Juan Ponce de León was born to a noble family in Spain in 1474 and in his teens fought against the Moors in Granada. In 1493 he sailed as a volunteer on Christopher Columbus’ second voyage to the New World, which took him to the island Columbus named Hispaniola (today split between the Dominican Republic and Haiti). He settled there and in 1508 led an expedition to what is now the island of Puerto Rico in search of gold, which he and his men duly discovered. He founded the Spanish colony there and was appointed governor. In 1513 he led three ships on an expedition that reached the east coast of Florida, according to tradition on April 3rd at the place where the city of Saint Augustine stands today. He named his discovery La Florida because it was close to the Christian ‘festival of flowers’, or Pascua Florida, and allegedly as a reference to the new flowering he expected to enjoy from the fountain of youth. After a few days Ponce de León sailed down the coast past the future site of Miami and further on south before returning to Puerto Rico.

In 1521 he led an expedition of 200 settlers with horses, cattle, farming implements and seeds for planting to establish a Spanish colony in La Florida, but when he and his party started to build a settlement they were attacked by the local Indians and he was mortally wounded by a poisoned arrow. He and his people retreated to Cuba, where he died. His body was taken back to Puerto Rico and given honourable burial before the high altar of the Dominican church in San Juan, the island’s principal Spanish settlement. His remains were later transferred to San Juan cathedral.

After further explorations and attempts to colonise Florida by the Spaniards and by French Huguenots, Pedro Menéndez de Avilés arrived in 1565 and founded a Spanish military base at Saint Augustine. He slaughtered the French and established the first permanent European colony on the mainland of what would become the United States. Saint Augustine is the oldest city in the continental US.

The story about Ponce de León and the fountain of youth, it seems, only developed after his death. The idea of such a fountain goes back for centuries in the Old World. Herodotus placed it in Ethiopia and other authors in India. The early Spanish empire builders in the Caribbean heard from local tribespeople about a rich and paradisal region called Bimini and Ponce de León’s voyage in 1513 was undertaken on the orders of the Spanish royal court to search for and colonise Bimini and any other undiscovered lands. The official document talked of finding gold and said nothing of a reinvigorating fountain, but the two ideas had already become linked. In 1535 a history of the West Indies by Gonzalo Fernández de Oviedo y Valdés said that Ponce de León had been hoping to find the rejuvenating waters of Bimini when he landed in Florida.

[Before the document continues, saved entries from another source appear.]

(** * pdns-loadtest: a shallow embedding of [pdns-loadtest.py]

    The script drives a batch of zone creations and a batch of zone
    deletions against the PowerDNS HTTP API, sequentially or through a
    thread pool, and reduces the per-call outcomes to a metrics dictionary.

    Modelling choices, all visible in the definitions below:
    - Python [int] is [Z]; Python [float] durations (differences of
      [time.time()] readings) are exact rationals [Q]; the one place where
      binary64 rounding could matter (the median of two middle values) is
      additionally evaluated on primitive floats.
    - Everything outside the script (network, clock, random generator,
      thread scheduler) is an environment [Env] acting on an abstract world.
    - Methods of [PDNSLoadTest] are computations in a state-and-exception
      monad [M]; the state carries the world and the log of observable
      events (sessions opened, HTTP requests sent, lines printed).
    - The dictionaries returned by the batch methods are records whose
      optional keys are [option] fields. *)

From Stdlib Require Import List String Ascii ZArith QArith Lia Lqa Bool Arith.
From Stdlib Require Import Permutation Sorted PrimFloat.
Import ListNotations.

Local Open Scope string_scope.
Local Open Scope Z_scope.

(** ** Python built-ins used by the script *)

Module Py.

(** [s.startswith(p)] *)
Fixpoint startswith (s p : string) : bool :=
  match p, s with
  | EmptyString, _ => true
  | String c p', String d s' => Ascii.eqb c d && startswith s' p'
  | String _ _, EmptyString => false
  end.

(** [s.endswith(p)] *)
Definition endswith (s p : string) : bool :=
  let n := String.length s in
  let m := String.length p in
  (m <=? n)%nat && String.eqb (substring (n - m) m s) p.

(** [s.rstrip(c)] for a one-character argument *)
Fixpoint rstrip (c : ascii) (s : string) : string :=
  match s with
  | EmptyString => EmptyString
  | String d s' =>
      match rstrip c s' with
      | EmptyString => if Ascii.eqb d c then EmptyString else String d EmptyString
      | r => String d r
      end
  end.

Definition is_lower (c : ascii) : bool :=
  let n := nat_of_ascii c in ((97 <=? n) && (n <=? 122))%nat.

Definition is_upper (c : ascii) : bool :=
  let n := nat_of_ascii c in ((65 <=? n) && (n <=? 90))%nat.

Definition is_digit (c : ascii) : bool :=
  let n := nat_of_ascii c in ((48 <=? n) && (n <=? 57))%nat.

Definition upper (c : ascii) : ascii :=
  if is_lower c then ascii_of_nat (nat_of_ascii c - 32) else c.

Definition lower (c : ascii) : ascii :=
  if is_upper c then ascii_of_nat (nat_of_ascii c + 32) else c.

Fixpoint map_string (f : ascii -> ascii) (s : string) : string :=
  match s with
  | EmptyString => EmptyString
  | String c s' => String (f c) (map_string f s')
  end.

The tale was repeated by later authors and the tradition developed that the Indians in the Saint Augustine area enjoyed unusual longevity and that they showed Ponce de León the spring they used. He thought it must be the fountain of youth and drank its water himself. Long afterwards, in 1868, a man who bought land close to the harbour in Saint Augustine found a spring with a stone cross by it. In the early 1900s Mrs Louella Day MacConnell of Saint Augustine (known in the city as ‘Diamond Lil’) and her husband contrived to discover a document that described Ponce de León placing a stone cross beside the same spring, which enabled them to create a lucrative Fountain of Youth tourist attraction.

In 1934 workmen planting orange trees at the site came across human remains. The Smithsonian Institution in Washington DC sent a team of archaeologists, who discovered more than 100 skeletons there, dating from European and pre-European times. The result is today’s Fountain of Youth National Archaeological Park on the site of the old Spanish fort, with a reconstruction of the original Indian village. Visitors still drink the water from the spring and the park is one of Saint Augustine’s most popular attractions.